4. Feeling rather ladylike from the shoot, I went the other day to get a mani/pedi, and as I was sitting in the spa waiting to indulge myself, I started reading Willie Morris' memoir North Toward Home. The book chronicles his life, moving from Yazoo City, Mississippi to go to college in Texas before taking on New York City, where he became an accomplished writer and the editor of Harper's Magazine. He grew to be totally disenchanted with the city and ended up moving back to the South - of course, he took root in Oxford, where I went to college - and the book obviously details his relationship with both the South and the North, both his past and his present. Because Zac is moving to New Orleans at the end of the summer, and because I too yearn for the South and ponder daily a return to my roots, it is likely going to be an incredibly important book for me to read.

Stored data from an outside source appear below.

(** From the second prompt to the end of the [try] block.  [application] is
    what [getApplicationByJobId] or [createApplication] gave. *)
Definition launchAndRun (env : Env) (s : Session) (jobId : Z) (job : Job.t)
    (application : option Application) (st : State) : Outcome unit * State :=
  let st := wait (promptMs s) st in
  if ready s then
    let st := say LineLaunching st in
    let st := wait (createPageMs s) st in
    match createPageError s with
    | Some e => (Threw e, st)
    | None =>
        let st := setPage PageOpen st in
        let st := setJobs (Client.updateJobStatus jobId Job.applied (jobs st))
                    st in
        match application with
        | None =>
            (Threw (JsError "Cannot read properties of null (reading 'id')"),
             st)
        | Some application =>
            let st :=
              setWorld
                (snd (audit application_start entity_application
                        (Some (app_id application)) true
                        [("jobId", decimal jobId);
                         ("jobTitle", Job.title job);
                         ("jobCompany", Job.company job)] (world st))) st in
            let st := say LineGuide st in
            match runApplicationWorkflow env
                    (mkContext (app_id application) jobId (Job.url job)
                       (Job.title job) (Job.company job)) (world st) with
            | (Returned result, w) =>
                let st := setWorld w st in
                let st :=
                  if success result
                  then say (LineCompleted (app_id application)) st
                  else say (LineFailed (message result)) st in
                let st := wait (promptMs s) st in
                if closeBrowserNow s then
                  match closeError s with
                  | Some e => (Threw e, st)
                  | None =>
                      (Returned tt, say LineBrowserClosed
                                      (setPage PageClosed st))
                  end
                else (Returned tt, say LineBrowserLeftOpen st)
            | (Threw e, w) => (Threw e, setWorld w st)
            | (OutOfFuel, w) => (OutOfFuel, setWorld w st)
            end
        end
    end
  else (Returned tt, say LineCancelled st).
Lemma visit_completes_all (tree : ParseTree) : completes tree.
Proof.
  induction tree as [id symbol | id kind start stop kids IH] using ParseTree_nested_ind;
    intros cur v s Hdecl Hscope Hs Hscoped Hadmits.
  - cbn. rewrite modifySymbol_nothing. reflexivity.
  - pose proof (visitChildren_completes kids IH) as Hchildren.
    rewrite visit_unfold. rewrite symbolsOf_unfold in Hadmits |- *. cbn zeta in *.
    cbn [declarable] in Hdecl. apply andb_prop in Hdecl as [Hnamed Hkids].
    set (tree := ParserRuleContext id kind start stop kids) in *.
    set (u := documentUri v) in *.
    destruct kind; try (apply (Hchildren cur v s); assumption).
    + (* variable declaration *)
      destruct (ruleChild SimpleIdentifier kids) as [declarationName|] eqn:Hname;
        [|discriminate Hnamed].
      apply andb_prop in Hnamed as [Hstop Hnstop].
      apply hasStop_getRange in Hstop as [range Hrange].
      apply hasStop_getRange in Hnstop as [selection Hselection].
      rewrite Hrange, Hselection in Hadmits |- *.
      set (variable := mkSymbol ClsVariableSymbol (nodeText declarationName) None
                                (Some (LocationLink.create u range selection)) []) in *.
      eapply bind_run; [unfold accessor; cbn [childrenOf tree]; rewrite Hname; reflexivity|].
      eapply bind_run; [reflexivity|]. rewrite Hscope.
      eapply bind_run;
        [exact (addNew_admitted ClsVariableSymbol cur variable _ s v Hs Hscoped Hadmits)|].
      eapply bind_run; [apply registerDeclaration_run; eassumption|].
      rewrite (modifySymbol_pushed _ _ _ s) by exact Hs.
      change (documentUri (modifySymbol cur _ v)) with u.
      change (setLocation (LocationLink.create u range selection)
                (newSymbol ClsVariableSymbol (name variable))) with variable.
      rewrite (Hchildren cur _ (pushChild variable s)).
      * change (documentUri (modifySymbol cur _ v)) with u.
        rewrite modifySymbol_modifySymbol. f_equal.
        apply modifySymbol_ext. intros s0 _. unfold appendChildren, pushChild. cbn.
        rewrite <- app_assoc. reflexivity.
      * exact Hkids.
      * exact Hscope.
      * apply (deref_pushed cur variable s v Hs).
      * exact Hscoped.
      * cbn [symbolTable modifySymbol setSymbolTable SymbolTable.options pushChild children].
        change (documentUri (modifySymbol cur _ v)) with u.
        apply (admits_rest _ _ [variable]). exact Hadmits.
    + (* function declaration *)
      destruct (ruleChild Identifier kids) as [fname|] eqn:Hname; [|discriminate Hnamed].
      apply andb_prop in Hnamed as [Hstop Hnstop].
      apply hasStop_getRange in Hstop as [range Hrange].
      apply hasStop_getRange in Hnstop as [selection Hselection].
      rewrite Hrange, Hselection in Hadmits |- *.
      set (routine := mkSymbol ClsRoutineSymbol (nodeText fname) (Some id)
                               (Some (LocationLink.create u range selection))
                               (symbolsOfAll u kids)) in *.
      eapply bind_run; [unfold accessor; cbn [childrenOf tree]; rewrite Hname; reflexivity|].
      rewrite withDeclaration_run, Hscope.
      pose proof (addNew_admitted ClsRoutineSymbol cur routine [] s v Hs Hscoped Hadmits)
        as Hadd.
      change (name routine) with (nodeText fname) in Hadd. rewrite Hadd. clear Hadd.
      cbv zeta. rewrite (modifySymbol_pushed _ _ _ s) by exact Hs.
      set (opened := length (children s) :: cur).
      rewrite (registerDeclaration_run opened tree fname range selection) by assumption.
      change (documentUri (setScope _ (modifySymbol cur _ v))) with u.
      set (located := setLocation (LocationLink.create u range selection)
                        (setContext (nodeId tree)
                           (newSymbol ClsRoutineSymbol (nodeText fname)))).
      match goal with
      | |- context [visitChildren kids ?x] =>
          assert (Hv4 : x = setScope (Some opened) (modifySymbol cur (pushChild located) v))
      end.
      { unfold setScope, modifySymbol, setSymbolTable.
        cbn [documentUri symbolTable scope SymbolTable.self SymbolTable.options].
        f_equal. f_equal. apply modify_pushed. exact Hs. }
      rewrite Hv4.
      rewrite (Hchildren opened _ located).
      * change (documentUri (setScope _ (modifySymbol cur _ v))) with u.
        cbn [parent opened]. f_equal.
        unfold setScope, modifySymbol, setSymbolTable.
        cbn [documentUri symbolTable scope SymbolTable.self SymbolTable.options].
        unfold opened. rewrite (modify_pushed _ _ _ s) by exact Hs.
        rewrite Hscope. reflexivity.
      * exact Hkids.
      * reflexivity.
      * apply (deref_pushed cur located s v Hs).
      * reflexivity.
      * change (documentUri (setScope _ (modifySymbol cur _ v))) with u.
        exact (admits_inside _ _ routine Hadmits).
Qed.
Lemma builtin_dispatch_other_hooks_witness :
  OnEpochEnd ≠ OnBatchEnd ∧
  Compose.call OnEpochEnd
    (builtin_compose
       [("base", OfCallback); ("acc", OfMetricCallback acc_callback);
        ("p", OfMultiMetricCallback (p_callback [LStr "a"] [PInt 1]))])
    empty_batch
  = (inr tt, empty_batch).
Proof.
  split; [discriminate|].
  apply (builtin_dispatch_other_hooks OnEpochEnd
           [("base", OfCallback); ("acc", OfMetricCallback acc_callback);
            ("p", OfMultiMetricCallback (p_callback [LStr "a"] [PInt 1]))]
           empty_batch).
  discriminate.
Defined.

ANYWAY. As I sat in the window reading, the sun was pouring through the window as it set, framing the words on the glass. I looked down and the shadow it cast was scrawled across my book.
The universe can't really get any more direct than that.
I took a group of photos over the past few days, and when I looked back over them they all seemed to look like... somewhere other than New York. Kind of weird.